Di tengah hiruk-pikuk kota Yogyakarta, terselip sebuah kisah menginspirasi dari seorang pengusaha yang dengan sepenuh hati menyumbangkan namanya dalam industri pakaian dan aksesoris kuda.
Pada pameran UMKM EXPO(RT) BRILIANPRENEUR 2023, Anis Kurniawati, atau Anis, menceritakan perjalanan bisnisnya yang disebut Pelana Kuda Jogja.
Mengambil Alih Tradisi Keluarga
Pelana Kuda Jogja merupakan warisan keluarga Anis yang telah berdiri teguh selama beberapa dekade. Bisnis ini terus berkembang karena diwariskan dari generasi ke generasi, khususnya dari mendiang kakek buyut Anis.
Pada awalnya, Anis belum aktif terlibat dalam operasional bisnis keluarga.

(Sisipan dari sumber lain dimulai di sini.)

(** The items after pruning, and the stale prefix. *)
Lemma sim_pruned key now :
  T ≤ now →
  ∃ d, lastn (Z.to_nat size) (log key) = d ++ prune h (h_items h key) now ∧
       Forall (λ it, ¬ fresh ttl now it) d.
Proof.
  intros HT. destruct (sim_items _ _ _ _ _ Hsim key) as (d & Hd & Hstale).
  destruct (prune_suffix h (h_items h key) now) as (d' & Hd' & Hf).
  exists (d ++ d'). split; [by rewrite Hd, <-(assoc_L (++)), <-Hd'|].
  rewrite (sim_ttl _ _ _ _ _ Hsim) in Hf.
  apply Forall_app. split; [by eapply stale_mono|done].
Qed.
End sim.

(** Appending to the log and truncating to [size] entries keeps the relation
    between the two lists. *)
Lemma lastn_push (n : nat) (log d p : list histItem) (x : histItem) ttl now :
  (1 ≤ n)%nat →
  lastn n log = d ++ p → Forall (λ it, ¬ fresh ttl now it) d →
  ∃ d', lastn n (log ++ [x]) = d' ++
          (if (n <? length (p ++ [x]))%nat
           then drop (length (p ++ [x]) - n) (p ++ [x]) else p ++ [x]) ∧
        Forall (λ it, ¬ fresh ttl now it) d'.
Proof.
  intros Hn Hd Hf. destruct n as [|n]; [lia|]. rewrite lastn_snoc, length_app. simpl.
  destruct (lastn_shorter n (S n) log) as [e He]; [lia|].
  pose proof (length_lastn (S n) log) as Hlen. rewrite Hd, length_app in Hlen.
  pose proof (length_lastn n log) as Hlen'.
  pose proof (f_equal length He) as Hlen2. rewrite Hd, !length_app in Hlen2.
  rewrite Hd in He. destruct (Nat.ltb_spec (S n) (length p + 1)).
  - destruct d; cbn [length app] in *; [|lia]. exists []. split; [|constructor]. cbn [app].
    replace (length p + 1 - S n)%nat with (length e) by lia.
    rewrite drop_app_le by lia. by rewrite He, drop_app_length.
  - apply app_eq_inv in He as [(k & -> & Hk)|(k & -> & Hk)].
    + exists k. rewrite Hk, <-(assoc_L (++)). split; [done|].
      by apply Forall_app in Hf as [_ ?].
    + destruct k; [exists []; split; [by rewrite Hk|constructor]|].
      apply (f_equal length) in Hk. rewrite !length_app in *. cbn [length] in *. lia.
Qed.

Lemma hist_sim_add size ttl T now log h h' key m :
  0 < size → T ≤ now → hist_sim size ttl T log h →
  history_add key m now (Some h) = Some h' →
  hist_sim size ttl now (λ k, log k ++ log_step k (now, HAdd key m)) h'.
Proof.
  intros Hsize HT Hsim. simpl. pose proof (sim_size _ _ _ _ _ Hsim) as Hsz.
  destruct (Z.leb_spec (h_size h) 0); [lia|]. intros [= <-].
  assert (∀ k, Forall (λ it, hi_at it ≤ now) (log k)) as Hpast.
  { intros k. eapply Forall_impl; [apply (sim_past _ _ _ _ _ Hsim)|]. simpl. lia. }
  split; simpl; [done|apply (sim_ttl _ _ _ _ _ Hsim)|..]; intros k; unfold log_step; simpl.
  - case_decide; [|rewrite app_nil_r; apply (sim_sorted _ _ _ _ _ Hsim)].
    apply StronglySorted_snoc; [apply (sim_sorted _ _ _ _ _ Hsim)|apply Hpast].
  - case_decide; [|by rewrite app_nil_r].
    apply Forall_app. split; [done|]. apply Forall_singleton. simpl. lia.
  - unfold h_items at 1. simpl. rewrite lookup_insert.
    destruct (decide (key = k)) as [<-|]; simpl.
    + destruct (sim_pruned Hsim key now HT) as (d & Hd & Hf).
      destruct (lastn_push (Z.to_nat size) _ _ _ (HistItem m now) ttl now ltac:(lia) Hd Hf)
        as (d' & Hd' & Hf').
      exists d'. split; [|done]. rewrite Hd', Hsz. f_equal.
      destruct (Nat.ltb_spec (Z.to_nat size) (length (prune h (h_items h key) now ++ [HistItem m now])));
        destruct (Z.ltb_spec size (Z.of_nat (length (prune h (h_items h key) now ++ [HistItem m now]))));
        try lia; [|done].
      f_equal. lia.
    + rewrite app_nil_r. destruct (sim_items _ _ _ _ _ Hsim k) as (d & Hd & Hf).
      exists d. split; [done|]. by eapply stale_mono.
Qed.
(* ===== verification/Config.v ===== *)
(** * Runtime configuration ([src/src/config.go])

    The [Config] struct, read once at startup, and the pure functions on it. *)
From stdpp Require Import base numbers list strings.
From S2P Require Import Prelude GoStd GoTime Const.

#[local] Open Scope Z_scope.

Record Config := MkConfig {
  Host : string;
  Port : string;
  Workers : Z;
  DefaultExpire : string;
  Verbose : bool;
  LogJSON : bool;
  Login : string;
  Password : string;
  InsecureNoAuth : bool;
  StorageEngine : string;
  AuthorizerEngine : string;
  AuthURL : string;
  AuthTimeout : Z;
  AuthCacheTTL : Z;
  RedisURL : string;
  RedisKeyTTL : Z;
  SweepInterval : Z;
  PingInterval : Z;
  ReadTimeout : Z;
  WriteTimeout : Z;
  HistorySize : Z;
  HistoryTTL : Z;
  ReconcileInterval : Z;
  MaxMessageBytes : Z;
  RateLimit : float64;
  RateBurst : Z;
  TrustProxyHeaders : bool;
  TLSCert : string;
  TLSKey : string;
  Compression : bool;
  AllowedOrigins : list string;
}.

(** The loop of [originAllowed] over the whitelist. *)
Fixpoint origin_listed (origins : list string) (origin : string) : bool :=
  match origins with
  | [] => false
  | a :: origins =>
    if bool_decide (a = "*") || bool_decide (a = origin) then true
    else origin_listed origins origin
  end.

Definition originAllowed (c : Config) (origin : string) : bool :=
  if bool_decide (origin = EMPTY_STR) || bool_decide (AllowedOrigins c = []) then true
  else origin_listed (AllowedOrigins c) origin.

Definition tlsEnabled (c : Config) : bool :=
  negb (bool_decide (TLSCert c = EMPTY_STR)) && negb (bool_decide (TLSKey c = EMPTY_STR)).

Definition parseDurationOr (s : string) (def : Z) : Z :=
  match ParseDuration s with
  | None => def
  | Some d => if d <=? 0 then def else d
  end.

(** [strconv.ParseBool]: the spellings it accepts. *)
Definition ParseBool (s : string) : option bool :=
  if decide (s ∈ ["1"; "t"; "T"; "TRUE"; "true"; "True"]) then Some true
  else if decide (s ∈ ["0"; "f"; "F"; "FALSE"; "false"; "False"]) then Some false
  else None.

(** An unparsable boolean counts as false. *)
Definition parseBool (s : string) : bool := default false (ParseBool s).

(** ** Lemmas *)

Lemma origin_listed_spec origins origin :
  origin_listed origins origin = true ↔ "*" ∈ origins ∨ origin ∈ origins.
Proof.
  induction origins as [|a l IH]; simpl; [set_solver|].
  case_match eqn:Ha.
  - apply orb_true_iff in Ha as [->%bool_decide_eq_true | ->%bool_decide_eq_true]; set_solver.
  - apply orb_false_iff in Ha as [?%bool_decide_eq_false ?%bool_decide_eq_false]. set_solver.
Qed.

(** A browser origin is admitted exactly when it is absent (a client that is not
    a browser), when no whitelist is configured, or when the whitelist lists it
    or a star. *)
Theorem originAllowed_spec c origin :
  originAllowed c origin = true ↔
  origin = EMPTY_STR ∨ AllowedOrigins c = [] ∨ "*" ∈ AllowedOrigins c ∨
  origin ∈ AllowedOrigins c.
Proof.
  unfold originAllowed. rewrite <-origin_listed_spec.
  destruct (decide (origin = EMPTY_STR)) as [Ho|Ho];
    [rewrite (bool_decide_eq_true_2 _ Ho)|rewrite (bool_decide_eq_false_2 _ Ho)];
    cbn [orb]; [by split; auto|].
  destruct (decide (AllowedOrigins c = [])) as [Ha|Ha];
    [rewrite (bool_decide_eq_true_2 _ Ha)|rewrite (bool_decide_eq_false_2 _ Ha)];
    [by split; auto|]. split; [auto|]. by intros [?|[?|?]].
Qed.

(** A duration setting is the one given when it parses to a positive duration,
    and the default otherwise: never zero or negative unless the default is. *)
Theorem parseDurationOr_spec s def :
  (∃ d, ParseDuration s = Some d ∧ 0 < d ∧ parseDurationOr s def = d) ∨
  ((∀ d, ParseDuration s = Some d → d ≤ 0) ∧ parseDurationOr s def = def).
Proof.
  unfold parseDurationOr. destruct (ParseDuration s) as [d|].
  - destruct (d <=? 0) eqn:Hd.
    + right. split; [|done]. intros d' [= <-]. lia.
    + left. exists d. split_and!; [done|lia|done].
  - right. split; [|done]. by intros d [=].
Qed.
Lemma infinite_rate_locks_out_witness :
  ∃ refused, verdicts "a" [("a", 0); ("a", 0); ("a", Second); ("a", 1000 * Second)]
      (newRateLimiter (S754_infinity false) 5) = true :: refused ∧
    Forall (λ ok, ok = false) refused ∧ length refused = 3%nat.
Proof.
  apply (infinite_rate_locks_out 5 "a" 0 [("a", Second); ("a", 1000 * Second)]). lia.
Defined.
(* ===== verification/Logic.v ===== *)
(** * What goroutines may rely on, and what they must establish

    A small program logic over traces.  [wp p Q tr] says that the program [p],
    started when [tr] has happened and interrupted at will by other goroutines
    (which only extend the trace), meets the obligation [pre] of each of its
    actions and ends with [Q].  The obligations say, for every action that
    deletes, stores, marks, writes or schedules something, which earlier events
    entitle the gateway to it.  The theorems of the file show that every
    program of the gateway meets them. *)
From stdpp Require Import base numbers list gmap strings.
From S2P Require Import Prelude GoStd GoTime Topics Json Const Message Storage History Config.
From S2P Require Import Client Http RateLimit Authorizer Prog Engine Server System.

#[local] Open Scope Z_scope.

Section logic.
Context `{UuidLib, TimeText, JsonText}.
Context (cfg : Config) (SplitHostPort : string → result string).
Implicit Types (tr : list event).

(** ** Obligations *)

(** A request to the backend API that passed authentication. *)
Definition authorised (r : Request) : Prop :=
  r_Path r = ROOT ∧ backend_verdict cfg r = None.

(** [m] is what an authorised POST was parsed to. *)
Definition posted tr (m : Message) : Prop :=
  ∃ r now rnd, EvRequest r ∈ tr ∧ authorised r ∧ r_Method r = "POST" ∧
    unmarshal (ReadAll_MaxBytes (r_Body r) (MaxMessageBytes cfg)) (DefaultExpire cfg) now rnd
    = Returned (Ok m).

(** Storing [m] under [key]: a copy of a posted message, for a target of it. *)
Definition add_ok tr (key : string) (m : Message) : Prop :=
  ∃ m0, posted tr m0 ∧ key ∈ m_targets m0 ∧ m = with_Key m0 key.

(** An authorised DELETE that names this message. *)
Definition delete_requested tr (key : string) (id : uuid) : Prop :=
  ∃ r, EvRequest r ∈ tr ∧ authorised r ∧ r_Method r = "DELETE" ∧
    query_Get r KEY = key ∧ uuid_Parse (query_Get r ID) = Some id.

(** It was read from the queue, and expired at a reading of the clock. *)
Definition seen_expired tr (key : string) (id : uuid) : Prop :=
  ∃ q m t, EvRead key q ∈ tr ∧ m ∈ q ∧ m_id m = id ∧ EvNow t ∈ tr ∧ isExpired m t = true.

(** Deleting one message: acknowledged, expired, or requested. *)
Definition delete_ok tr (key : string) (id : uuid) : Prop :=
  (∃ c, EvTake c id key ∈ tr) ∨ seen_expired tr key id ∨ delete_requested tr key id.

(** Deleting a whole queue: an authorised DELETE of the key, or of all keys. *)
Definition clear_ok tr (key : string) : Prop :=
  ∃ r, EvRequest r ∈ tr ∧ authorised r ∧ r_Method r = "DELETE" ∧
    (query_Get r KEY = key ∨ query_Get r KEY = EMPTY_STR) ∧ query_Get r ID = EMPTY_STR.

(** [m] was read from the queue of [key], and [c] was found to subscribe to
    that key. *)
Definition deliverable tr (c : cid) (key : string) (m : Message) : Prop :=
  ∃ cs q, EvClients key cs ∈ tr ∧ c ∈ cs ∧ EvRead key q ∈ tr ∧ m ∈ q.

Definition mark_ok tr (c : cid) (id : uuid) (key : string) : Prop :=
  ∃ m, deliverable tr c key m ∧ m_id m = id.

(** The frame is the short form of a deliverable message that was marked in
    flight and had not expired when it was looked at. *)
Definition write_ok tr (c : cid) (data : json) : Prop :=
  ∃ key m t, deliverable tr c key m ∧ EvMark c (m_id m) key ∈ tr ∧
    marshal m false = Ok data ∧ EvNow t ∈ tr ∧ isExpired m t = false.

Definition task_ok tr (t : task) : Prop :=
  match t with
  | TDeliver m keys => posted tr m ∧ keys = m_targets m
  | TBacklog _ | TFlush _ => True
  end.

(** The connection was registered. *)
Definition registered tr (c : cid) : Prop := ∃ keys, EvRegister c keys ∈ tr.

(** What a goroutine that starts relies on. *)
Definition start_ok tr (r : goroutine) : Prop :=
  match r with
  | GTask t => task_ok tr t
  | GReadLoop c => registered tr c
  | GPingLoop _ => True
  end.

Definition pre {X} (o : op X) tr : Prop :=
  match o with
  | OAddMessage key m => add_ok tr key m
  | ODeleteMessage key id => delete_ok tr key id
  | ODeleteQueue key => clear_ok tr key
  | OMarkInflight c id key => mark_ok tr c id key
  | OWriteMessage c data => write_ok tr c data
  | OSchedule t => task_ok tr t
  | OGo r => start_ok tr r
  | _ => True
  end.

Fixpoint wp {A} (p : prog op A) (Q : A → list event → Prop) tr : Prop :=
  match p with
  | Ret a => Q a tr
  | Vis o k => pre o tr ∧ ∀ x tr', tr ⊆ tr' → event_of o x ⊆ tr' → wp (k x) Q tr'
  end.

Definition safe (p : prog op unit) tr : Prop := wp p (λ _ _, True) tr.

(** ** Rules *)

(** A predicate that later events do not invalidate. *)
Definition stable (P : list event → Prop) : Prop := ∀ tr tr', tr ⊆ tr' → P tr → P tr'.

Lemma posted_stable m : stable (λ tr, posted tr m).
Proof. intros tr tr' Ht (r & now & rnd & Hr & ?). exists r, now, rnd. eauto. Qed.

Lemma add_ok_stable key m : stable (λ tr, add_ok tr key m).
Proof. intros tr tr' Ht (m0 & Hp & ?). exists m0. split; [by eapply posted_stable|done]. Qed.

Lemma delete_ok_stable key id : stable (λ tr, delete_ok tr key id).
Proof.
  intros tr tr' Ht [[c Hc]|[(q & m & t & ? & ? & ? & ? & ?)|(r & ? & ?)]].
  - left. eauto.
  - right; left. exists q, m, t. eauto 10.
  - right; right. exists r. eauto.
Qed.

Lemma clear_ok_stable key : stable (λ tr, clear_ok tr key).
Proof. intros tr tr' Ht (r & ? & ?). exists r. eauto. Qed.

Lemma deliverable_stable c key m : stable (λ tr, deliverable tr c key m).
Proof. intros tr tr' Ht (cs & q & ? & ? & ? & ?). exists cs, q. eauto 10. Qed.

Lemma mark_ok_stable c id key : stable (λ tr, mark_ok tr c id key).
Proof. intros tr tr' Ht (m & Hd & ?). exists m. split; [by eapply deliverable_stable|done]. Qed.

Lemma write_ok_stable c data : stable (λ tr, write_ok tr c data).
Proof.
  intros tr tr' Ht (key & m & t & ? & ? & ? & ? & ?). exists key, m, t.
  split_and!; [by eapply deliverable_stable|auto..].
Qed.

Lemma task_ok_stable t : stable (λ tr, task_ok tr t).
Proof. intros tr tr' Ht. destruct t; [|done..]. intros [??]. split; [by eapply posted_stable|done]. Qed.

Lemma start_ok_stable r : stable (λ tr, start_ok tr r).
Proof.
  intros tr tr' Ht. destruct r; [by apply task_ok_stable| |done].
  intros [keys ?]. exists keys. auto.
Qed.

Lemma pre_stable {X} (o : op X) : stable (pre o).
Proof.
  intros tr tr' Ht. destruct o; try done; simpl;
    [by apply start_ok_stable|..].
  - by apply clear_ok_stable.
  - by apply add_ok_stable.
  - by apply delete_ok_stable.
  - by apply mark_ok_stable.
  - by apply write_ok_stable.
  - by apply task_ok_stable.
Qed.

Lemma wp_stable {A} (p : prog op A) Q tr tr' :
  (∀ a, stable (Q a)) → tr ⊆ tr' → wp p Q tr → wp p Q tr'.
Proof.
  intros HQ. destruct p as [a|X o k]; simpl; intros Ht; [by apply HQ|].
  intros [Hp Hk]. split; [by eapply pre_stable|]. intros x tr'' Ht' He.
  apply Hk; [by etrans|done].
Qed.

Lemma wp_mono {A} (p : prog op A) (Q Q' : A → list event → Prop) tr :
  (∀ a tr', tr ⊆ tr' → Q a tr' → Q' a tr') → wp p Q tr → wp p Q' tr.
Proof.
  revert tr. induction p as [a|X o k IH]; simpl; intros tr HQ; [by apply HQ|].
  intros [Hp Hk]. split; [done|]. intros x tr' Ht He. apply IH; [|by apply Hk].
  intros a tr'' Ht'. apply HQ. by etrans.
Qed.

Lemma wp_bind {A B} (p : prog op A) (f : A → prog op B) Q tr :
  wp p (λ a, wp (f a) Q) tr → wp (bind p f) Q tr.
Proof.
  revert tr. induction p as [a|X o k IH]; simpl; intros tr; [done|].
  intros [Hp Hk]. split; [done|]. intros x tr' Ht He. apply IH, Hk; done.
Qed.

(** Sequencing: what the second part may rely on is the trace as it was. *)
Lemma safe_bind {A} (p : prog op A) (f : A → prog op unit) tr :
  wp p (λ _ _, True) tr → (∀ a tr', tr ⊆ tr' → safe (f a) tr') → safe (bind p f) tr.
Proof.
  intros Hp Hf. apply wp_bind. eapply wp_mono; [|done]. intros a tr' Ht _. by apply Hf.
Qed.

Lemma safe_for_each {A} (l : list A) (body : A → prog op unit) tr :
  (∀ x tr', x ∈ l → tr ⊆ tr' → safe (body x) tr') → safe (for_each l body) tr.
Proof.
  revert tr. induction l as [|x l IH]; intros tr Hb; simpl; [done|].
  apply safe_bind; [apply Hb; [set_solver|done]|].
  intros _ tr' Ht. apply IH. intros y tr'' Hy Ht'. apply Hb; [set_solver|by etrans].
Qed.

(** An action first, then the rest. *)
Lemma wp_do {X B} (o : op X) (f : X → prog op B) Q tr :
  pre o tr → (∀ x tr', tr ⊆ tr' → event_of o x ⊆ tr' → wp (f x) Q tr') →
  wp (bind (act o) f) Q tr.
Proof. intros Hp HQ. by split. Qed.

Lemma wp_act {X} (o : op X) Q tr :
  pre o tr → (∀ x tr', tr ⊆ tr' → event_of o x ⊆ tr' → Q x tr') → wp (act o) Q tr.
Proof. intros Hp HQ. by split. Qed.
End logic.

Lemma ev_in (e : event) tr : [e] ⊆ tr → e ∈ tr.
Proof. intros He. apply He. by left. Qed.

(** An event is in the trace: it was just added, or an earlier trace has it. *)
Ltac ev :=
  first
    [ assumption
    | match goal with He : [?e] ⊆ ?tr |- ?e ∈ ?tr => exact (ev_in e tr He) end
    | match goal with Ht : ?tr0 ⊆ ?tr |- _ ∈ ?tr => apply Ht; solve [ev] end ].

#[global] Arguments wp : simpl never.
#[global] Arguments safe : simpl never.

(** The next action of a program without obligation, and its result. *)
Tactic Notation "wp_do" simple_intropattern(x) ident(tr) ident(Ht) ident(He) :=
  first [apply wp_do | apply wp_act]; [exact I|intros x tr Ht He; simpl in He].
(** A run of actions without obligations to the end. *)
Ltac wp_rest := repeat (first [apply wp_do | apply wp_act]; [exact I|intros ????]); exact I.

Namun, pada tahun 2019, Anis menyadari potensi untuk memberikan kontribusi lebih besar pada perkembangan usaha tersebut.
Dia melihat peluang dalam wisata andong yang diminati banyak orang, dan akhirnya, ia memutuskan untuk mengarahkan bisnis ini ke ranah digital.
"Saya melihat peluang di wisata andong yang selalu ramai di Jogja setiap tahun, dan Pelana Kuda Jogja adalah satu-satunya produsen pakaian kuda andong di sini. Jadi, saya pikir ini adalah langkah yang tepat," ungkap Anis.
Menggunakan Bahan Premium dan Proses Manual
Dengan berbagai produk seperti topeng kuda, pelana, dan perlengkapan kereta kuda lainnya, Anis berkomitmen untuk memberikan kualitas terbaik bagi konsumennya.
Produk-produk ini tidak umum ditemui dalam kehidupan sehari-hari, sehingga untuk produksi pelana dan perlengkapan kuda lainnya, Anis menggunakan kulit sapi berkualitas tinggi dengan ketebalan minimal 3 milimeter.
"Kami menggunakan kulit sapi yang tebal karena digunakan untuk menarik kereta kuda. Proses penjahitan dilakukan secara manual tanpa mesin jahit, dengan benang dan jarum khusus untuk menjaga ketebalan bahan," jelas Anis.
Mayoritas Konsumen Adalah Perorangan
Pelana Kuda Jogja menerima pesanan kustom yang disesuaikan dengan kebutuhan individual konsumen, tidak terbatas pada produk yang sudah ada. Wilayah pengiriman produk meliputi Pulau Sulawesi dan Nusa Tenggara Barat.
Menurut Anis, mayoritas pembeli adalah perorangan yang membutuhkan perlengkapan berkuda untuk penggunaan pribadi.
Harga sepaket lengkap pelana kuda ditawarkan sekitar Rp 5 juta, tetapi dapat disesuaikan dengan kebutuhan aksesoris tambahan.
Yakin Prospek Bisnis Pelana Kuda
Meski Anis memulai bisnis pelana kuda pada akhir 2019 dan mengalami hambatan produksi akibat pandemi Covid-19, dia tetap yakin bahwa bisnis ini memiliki potensi besar.
Dengan meningkatnya popularitas olahraga berkuda dan adanya perlombaan pacuan kuda di Yogyakarta, Anis melihat peluang besar bagi pemilik kuda untuk membeli perlengkapan dan aksesoris berkualitas.
"Olahraga berkuda sedang naik daun dan diminati banyak orang. Di Jogja, sekolah berkuda juga semakin banyak. Ini tentu berdampak positif pada bisnis kami karena akan meningkatkan pendapatan," tambah Anis.